Dataset entries
▬▬▬
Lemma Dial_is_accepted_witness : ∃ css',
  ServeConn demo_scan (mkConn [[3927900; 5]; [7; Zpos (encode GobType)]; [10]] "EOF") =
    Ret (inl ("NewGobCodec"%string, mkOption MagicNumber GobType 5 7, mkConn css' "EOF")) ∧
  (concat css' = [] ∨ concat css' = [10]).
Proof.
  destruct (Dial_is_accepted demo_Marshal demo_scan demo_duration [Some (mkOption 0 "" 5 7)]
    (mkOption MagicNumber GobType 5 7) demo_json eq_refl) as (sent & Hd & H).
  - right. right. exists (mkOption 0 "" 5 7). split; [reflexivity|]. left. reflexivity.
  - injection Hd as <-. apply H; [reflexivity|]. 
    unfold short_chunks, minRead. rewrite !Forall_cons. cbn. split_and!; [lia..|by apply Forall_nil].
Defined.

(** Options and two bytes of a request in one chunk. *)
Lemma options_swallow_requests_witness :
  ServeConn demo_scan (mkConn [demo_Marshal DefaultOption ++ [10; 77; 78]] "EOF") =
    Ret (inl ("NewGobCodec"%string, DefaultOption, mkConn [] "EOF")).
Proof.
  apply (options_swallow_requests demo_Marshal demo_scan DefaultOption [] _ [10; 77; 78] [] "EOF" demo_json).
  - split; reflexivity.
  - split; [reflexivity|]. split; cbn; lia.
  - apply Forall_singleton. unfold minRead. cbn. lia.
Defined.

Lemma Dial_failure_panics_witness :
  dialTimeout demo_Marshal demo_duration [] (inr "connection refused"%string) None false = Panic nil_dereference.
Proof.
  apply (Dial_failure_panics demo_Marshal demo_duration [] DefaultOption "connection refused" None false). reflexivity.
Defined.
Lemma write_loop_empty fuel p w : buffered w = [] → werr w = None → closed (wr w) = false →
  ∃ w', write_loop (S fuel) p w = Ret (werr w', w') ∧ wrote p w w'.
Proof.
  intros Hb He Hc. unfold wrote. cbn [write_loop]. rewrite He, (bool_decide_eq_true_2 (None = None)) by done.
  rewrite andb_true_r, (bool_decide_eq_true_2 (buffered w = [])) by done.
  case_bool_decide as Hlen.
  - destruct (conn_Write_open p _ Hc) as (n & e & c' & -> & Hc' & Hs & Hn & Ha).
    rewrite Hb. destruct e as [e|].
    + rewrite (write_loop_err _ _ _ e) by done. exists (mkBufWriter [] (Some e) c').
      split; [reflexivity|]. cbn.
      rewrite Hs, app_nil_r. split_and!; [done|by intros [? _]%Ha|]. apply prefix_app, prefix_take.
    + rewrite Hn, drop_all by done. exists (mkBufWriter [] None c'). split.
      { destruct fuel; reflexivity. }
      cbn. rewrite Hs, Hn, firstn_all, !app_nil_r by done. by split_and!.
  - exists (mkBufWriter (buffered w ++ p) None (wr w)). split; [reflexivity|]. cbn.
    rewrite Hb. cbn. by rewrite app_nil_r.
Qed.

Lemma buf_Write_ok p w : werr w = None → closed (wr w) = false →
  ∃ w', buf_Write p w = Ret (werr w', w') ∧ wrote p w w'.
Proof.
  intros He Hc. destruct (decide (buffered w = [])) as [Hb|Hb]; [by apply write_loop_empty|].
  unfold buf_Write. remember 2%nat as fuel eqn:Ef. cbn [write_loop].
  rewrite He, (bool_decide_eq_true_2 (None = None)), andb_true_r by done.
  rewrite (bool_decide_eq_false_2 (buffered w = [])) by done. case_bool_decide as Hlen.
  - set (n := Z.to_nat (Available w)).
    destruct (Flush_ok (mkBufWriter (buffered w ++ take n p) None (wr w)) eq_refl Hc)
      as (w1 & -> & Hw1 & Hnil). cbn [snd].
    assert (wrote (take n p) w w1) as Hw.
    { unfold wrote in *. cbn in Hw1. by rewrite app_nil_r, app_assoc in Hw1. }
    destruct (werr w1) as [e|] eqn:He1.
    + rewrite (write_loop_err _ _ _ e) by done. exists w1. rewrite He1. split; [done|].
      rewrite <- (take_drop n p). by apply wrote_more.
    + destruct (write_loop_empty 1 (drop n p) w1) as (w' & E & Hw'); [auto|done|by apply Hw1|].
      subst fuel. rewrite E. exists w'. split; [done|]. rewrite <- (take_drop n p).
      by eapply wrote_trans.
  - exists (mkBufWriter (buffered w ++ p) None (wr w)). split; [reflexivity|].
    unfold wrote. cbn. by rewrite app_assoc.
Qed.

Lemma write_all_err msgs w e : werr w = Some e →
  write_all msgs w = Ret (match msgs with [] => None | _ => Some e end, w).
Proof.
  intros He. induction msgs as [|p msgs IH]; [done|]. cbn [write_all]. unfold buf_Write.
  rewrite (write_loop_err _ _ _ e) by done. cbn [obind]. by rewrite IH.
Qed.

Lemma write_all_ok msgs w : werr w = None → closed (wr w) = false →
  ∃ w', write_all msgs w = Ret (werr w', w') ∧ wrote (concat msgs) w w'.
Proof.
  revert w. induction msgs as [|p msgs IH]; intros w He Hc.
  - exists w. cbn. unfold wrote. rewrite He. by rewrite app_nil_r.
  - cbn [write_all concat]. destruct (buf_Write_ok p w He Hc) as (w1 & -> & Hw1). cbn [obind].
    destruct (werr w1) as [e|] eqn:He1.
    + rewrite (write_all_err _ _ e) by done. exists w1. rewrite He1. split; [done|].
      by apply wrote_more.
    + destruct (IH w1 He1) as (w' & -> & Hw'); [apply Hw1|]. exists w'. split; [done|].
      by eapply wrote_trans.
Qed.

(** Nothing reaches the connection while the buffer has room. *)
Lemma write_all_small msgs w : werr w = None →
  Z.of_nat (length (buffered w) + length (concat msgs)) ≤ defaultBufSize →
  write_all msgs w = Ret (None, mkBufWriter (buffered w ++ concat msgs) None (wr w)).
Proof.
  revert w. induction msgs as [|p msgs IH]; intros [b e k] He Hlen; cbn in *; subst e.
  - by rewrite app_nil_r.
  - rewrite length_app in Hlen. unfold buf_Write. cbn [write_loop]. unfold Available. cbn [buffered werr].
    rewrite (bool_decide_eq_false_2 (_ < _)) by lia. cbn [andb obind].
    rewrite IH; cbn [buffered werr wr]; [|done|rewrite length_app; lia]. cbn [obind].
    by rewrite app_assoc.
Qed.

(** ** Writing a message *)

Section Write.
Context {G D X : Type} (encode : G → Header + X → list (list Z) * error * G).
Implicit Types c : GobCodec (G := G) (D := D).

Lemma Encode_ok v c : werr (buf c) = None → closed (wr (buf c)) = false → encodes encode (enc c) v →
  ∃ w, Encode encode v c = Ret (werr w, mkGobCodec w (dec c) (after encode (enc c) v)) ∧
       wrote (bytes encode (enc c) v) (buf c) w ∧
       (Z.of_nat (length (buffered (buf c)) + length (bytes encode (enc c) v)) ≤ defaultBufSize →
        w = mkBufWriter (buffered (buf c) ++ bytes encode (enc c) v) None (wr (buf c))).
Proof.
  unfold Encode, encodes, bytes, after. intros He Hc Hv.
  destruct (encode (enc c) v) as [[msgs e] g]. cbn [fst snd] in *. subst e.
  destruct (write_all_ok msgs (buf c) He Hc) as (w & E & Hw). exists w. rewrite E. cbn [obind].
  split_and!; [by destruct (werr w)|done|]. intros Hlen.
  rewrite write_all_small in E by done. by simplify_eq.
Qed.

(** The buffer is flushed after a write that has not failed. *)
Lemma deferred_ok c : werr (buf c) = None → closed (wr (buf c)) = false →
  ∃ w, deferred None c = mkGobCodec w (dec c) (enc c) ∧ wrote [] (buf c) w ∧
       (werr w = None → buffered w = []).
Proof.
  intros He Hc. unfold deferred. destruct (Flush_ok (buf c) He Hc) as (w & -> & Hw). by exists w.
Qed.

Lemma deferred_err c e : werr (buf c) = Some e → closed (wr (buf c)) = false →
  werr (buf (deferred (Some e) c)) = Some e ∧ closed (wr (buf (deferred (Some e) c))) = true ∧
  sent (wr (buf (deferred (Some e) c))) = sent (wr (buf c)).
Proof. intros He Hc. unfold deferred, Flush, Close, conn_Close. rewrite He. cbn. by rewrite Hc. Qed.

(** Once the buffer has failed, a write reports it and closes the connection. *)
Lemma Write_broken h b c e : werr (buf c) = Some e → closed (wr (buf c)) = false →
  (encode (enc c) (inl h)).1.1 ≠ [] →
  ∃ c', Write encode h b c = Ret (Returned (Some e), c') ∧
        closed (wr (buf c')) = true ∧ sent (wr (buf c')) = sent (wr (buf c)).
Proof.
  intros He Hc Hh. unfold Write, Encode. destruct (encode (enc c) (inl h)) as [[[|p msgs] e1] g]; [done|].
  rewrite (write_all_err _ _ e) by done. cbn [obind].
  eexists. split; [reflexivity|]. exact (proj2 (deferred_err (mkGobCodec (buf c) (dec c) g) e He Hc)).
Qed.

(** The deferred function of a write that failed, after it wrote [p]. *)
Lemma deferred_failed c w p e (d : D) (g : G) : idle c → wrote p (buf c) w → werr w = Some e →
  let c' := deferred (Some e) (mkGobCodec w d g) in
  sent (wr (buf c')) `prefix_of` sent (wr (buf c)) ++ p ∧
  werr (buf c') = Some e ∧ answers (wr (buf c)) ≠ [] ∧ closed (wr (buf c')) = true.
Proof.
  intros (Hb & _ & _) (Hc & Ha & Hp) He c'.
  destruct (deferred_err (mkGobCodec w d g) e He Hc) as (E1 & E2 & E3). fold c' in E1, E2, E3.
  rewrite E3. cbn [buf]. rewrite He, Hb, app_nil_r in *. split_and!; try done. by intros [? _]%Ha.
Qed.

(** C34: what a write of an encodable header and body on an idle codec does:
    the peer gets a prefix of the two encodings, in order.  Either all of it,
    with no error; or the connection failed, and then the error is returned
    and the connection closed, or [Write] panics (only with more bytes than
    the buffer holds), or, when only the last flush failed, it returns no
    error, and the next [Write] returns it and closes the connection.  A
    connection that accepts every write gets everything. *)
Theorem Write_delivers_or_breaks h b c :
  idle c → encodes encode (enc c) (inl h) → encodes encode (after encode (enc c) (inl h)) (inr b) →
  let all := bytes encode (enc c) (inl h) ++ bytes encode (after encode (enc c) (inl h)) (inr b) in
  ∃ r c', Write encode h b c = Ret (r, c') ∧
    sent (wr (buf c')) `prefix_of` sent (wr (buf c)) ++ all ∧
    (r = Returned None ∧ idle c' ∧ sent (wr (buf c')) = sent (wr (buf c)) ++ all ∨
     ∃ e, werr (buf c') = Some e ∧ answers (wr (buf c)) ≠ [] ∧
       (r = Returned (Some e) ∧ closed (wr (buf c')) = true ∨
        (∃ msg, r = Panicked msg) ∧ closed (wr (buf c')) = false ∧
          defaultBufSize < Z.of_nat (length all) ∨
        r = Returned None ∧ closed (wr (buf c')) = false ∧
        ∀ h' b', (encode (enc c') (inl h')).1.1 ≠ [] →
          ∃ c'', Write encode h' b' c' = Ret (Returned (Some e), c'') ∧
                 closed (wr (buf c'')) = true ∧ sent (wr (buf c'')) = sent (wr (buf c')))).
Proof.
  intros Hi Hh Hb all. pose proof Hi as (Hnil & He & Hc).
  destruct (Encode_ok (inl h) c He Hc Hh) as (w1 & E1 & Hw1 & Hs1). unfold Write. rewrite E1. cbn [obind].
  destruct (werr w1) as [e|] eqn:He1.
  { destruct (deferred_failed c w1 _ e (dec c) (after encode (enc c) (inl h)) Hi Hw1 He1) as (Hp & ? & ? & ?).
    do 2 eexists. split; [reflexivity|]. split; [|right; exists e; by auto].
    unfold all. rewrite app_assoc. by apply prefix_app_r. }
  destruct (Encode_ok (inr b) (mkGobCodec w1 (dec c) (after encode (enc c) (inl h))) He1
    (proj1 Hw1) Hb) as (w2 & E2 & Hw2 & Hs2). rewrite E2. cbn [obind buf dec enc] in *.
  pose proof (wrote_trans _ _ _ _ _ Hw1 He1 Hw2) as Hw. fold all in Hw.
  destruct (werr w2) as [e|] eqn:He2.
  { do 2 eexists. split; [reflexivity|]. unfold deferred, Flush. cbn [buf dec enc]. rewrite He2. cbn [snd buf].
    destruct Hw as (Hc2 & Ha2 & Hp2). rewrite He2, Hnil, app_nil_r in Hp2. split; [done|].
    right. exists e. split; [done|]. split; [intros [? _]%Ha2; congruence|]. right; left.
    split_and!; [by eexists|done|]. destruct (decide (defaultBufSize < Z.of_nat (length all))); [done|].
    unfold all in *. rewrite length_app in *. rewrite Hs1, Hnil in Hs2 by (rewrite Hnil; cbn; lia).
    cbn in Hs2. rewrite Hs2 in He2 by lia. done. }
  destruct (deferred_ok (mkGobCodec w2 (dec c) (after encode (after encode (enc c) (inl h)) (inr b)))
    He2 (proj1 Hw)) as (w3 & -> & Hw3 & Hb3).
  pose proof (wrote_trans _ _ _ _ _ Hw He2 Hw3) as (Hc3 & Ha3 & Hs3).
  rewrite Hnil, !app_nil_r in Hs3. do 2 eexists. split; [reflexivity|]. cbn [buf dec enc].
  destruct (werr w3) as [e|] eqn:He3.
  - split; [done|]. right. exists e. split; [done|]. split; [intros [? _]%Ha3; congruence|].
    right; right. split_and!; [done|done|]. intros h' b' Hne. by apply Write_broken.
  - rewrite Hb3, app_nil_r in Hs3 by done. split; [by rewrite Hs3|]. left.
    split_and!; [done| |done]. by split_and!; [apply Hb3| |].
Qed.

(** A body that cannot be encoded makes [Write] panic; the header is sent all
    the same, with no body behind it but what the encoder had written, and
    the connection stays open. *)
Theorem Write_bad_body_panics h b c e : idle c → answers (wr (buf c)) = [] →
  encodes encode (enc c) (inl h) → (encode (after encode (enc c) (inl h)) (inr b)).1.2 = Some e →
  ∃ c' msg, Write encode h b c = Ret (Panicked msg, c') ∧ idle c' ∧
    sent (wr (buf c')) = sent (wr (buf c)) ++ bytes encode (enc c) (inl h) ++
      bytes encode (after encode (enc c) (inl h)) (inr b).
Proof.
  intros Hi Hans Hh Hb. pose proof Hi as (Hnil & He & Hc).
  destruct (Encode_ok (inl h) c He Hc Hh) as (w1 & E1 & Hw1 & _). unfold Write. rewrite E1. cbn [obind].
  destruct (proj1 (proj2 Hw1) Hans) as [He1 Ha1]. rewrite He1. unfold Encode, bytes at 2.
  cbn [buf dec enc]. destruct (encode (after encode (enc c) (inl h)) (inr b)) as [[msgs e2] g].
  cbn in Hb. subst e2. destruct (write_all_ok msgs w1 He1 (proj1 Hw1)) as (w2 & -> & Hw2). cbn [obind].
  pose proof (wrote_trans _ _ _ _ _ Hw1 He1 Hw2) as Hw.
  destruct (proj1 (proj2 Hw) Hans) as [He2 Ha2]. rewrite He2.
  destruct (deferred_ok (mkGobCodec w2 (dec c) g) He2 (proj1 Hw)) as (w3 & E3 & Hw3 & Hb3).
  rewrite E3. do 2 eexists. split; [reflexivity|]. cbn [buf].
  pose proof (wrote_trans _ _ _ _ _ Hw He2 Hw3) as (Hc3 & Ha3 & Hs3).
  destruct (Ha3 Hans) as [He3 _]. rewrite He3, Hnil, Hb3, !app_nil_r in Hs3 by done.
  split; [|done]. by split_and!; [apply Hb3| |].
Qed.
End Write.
▬▬▬
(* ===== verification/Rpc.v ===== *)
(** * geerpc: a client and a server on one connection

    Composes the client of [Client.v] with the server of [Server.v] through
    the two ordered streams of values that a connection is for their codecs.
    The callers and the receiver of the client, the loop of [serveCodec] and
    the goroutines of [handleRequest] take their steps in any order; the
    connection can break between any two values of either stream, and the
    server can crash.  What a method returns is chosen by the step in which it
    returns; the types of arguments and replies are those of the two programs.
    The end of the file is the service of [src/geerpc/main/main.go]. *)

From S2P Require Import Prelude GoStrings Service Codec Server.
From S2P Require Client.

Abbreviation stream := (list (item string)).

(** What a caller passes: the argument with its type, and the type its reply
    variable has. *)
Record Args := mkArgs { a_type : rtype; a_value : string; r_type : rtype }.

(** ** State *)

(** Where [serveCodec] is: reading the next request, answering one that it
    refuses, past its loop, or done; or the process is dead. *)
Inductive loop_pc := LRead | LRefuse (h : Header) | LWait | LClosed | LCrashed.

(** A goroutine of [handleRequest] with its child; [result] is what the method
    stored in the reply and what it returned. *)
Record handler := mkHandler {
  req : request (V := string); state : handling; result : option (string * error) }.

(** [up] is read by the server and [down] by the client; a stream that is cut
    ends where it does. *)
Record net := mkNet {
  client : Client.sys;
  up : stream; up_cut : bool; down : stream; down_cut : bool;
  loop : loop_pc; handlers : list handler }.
▬▬▬
**WHAT IS REQUIRED**
Beginning at the line above that contains "bytes encode (after encode (enc c) (inl h)) (inr b).", return each line exactly through the line that contains "destruct (deferred_ok (mkGobCodec w2 (dec c) g)", and no others.

**TASK RESULT**
      bytes encode (after encode (enc c) (inl h)) (inr b).
Proof.
  intros Hi Hans Hh Hb. pose proof Hi as (Hnil & He & Hc).
  destruct (Encode_ok (inl h) c He Hc Hh) as (w1 & E1 & Hw1 & _). unfold Write. rewrite E1. cbn [obind].
  destruct (proj1 (proj2 Hw1) Hans) as [He1 Ha1]. rewrite He1. unfold Encode, bytes at 2.
  cbn [buf dec enc]. destruct (encode (after encode (enc c) (inl h)) (inr b)) as [[msgs e2] g].
  cbn in Hb. subst e2. destruct (write_all_ok msgs w1 He1 (proj1 Hw1)) as (w2 & -> & Hw2). cbn [obind].
  pose proof (wrote_trans _ _ _ _ _ Hw1 He1 Hw2) as Hw.
  destruct (proj1 (proj2 Hw) Hans) as [He2 Ha2]. rewrite He2.
  destruct (deferred_ok (mkGobCodec w2 (dec c) g) He2 (proj1 Hw)) as (w3 & E3 & Hw3 & Hb3).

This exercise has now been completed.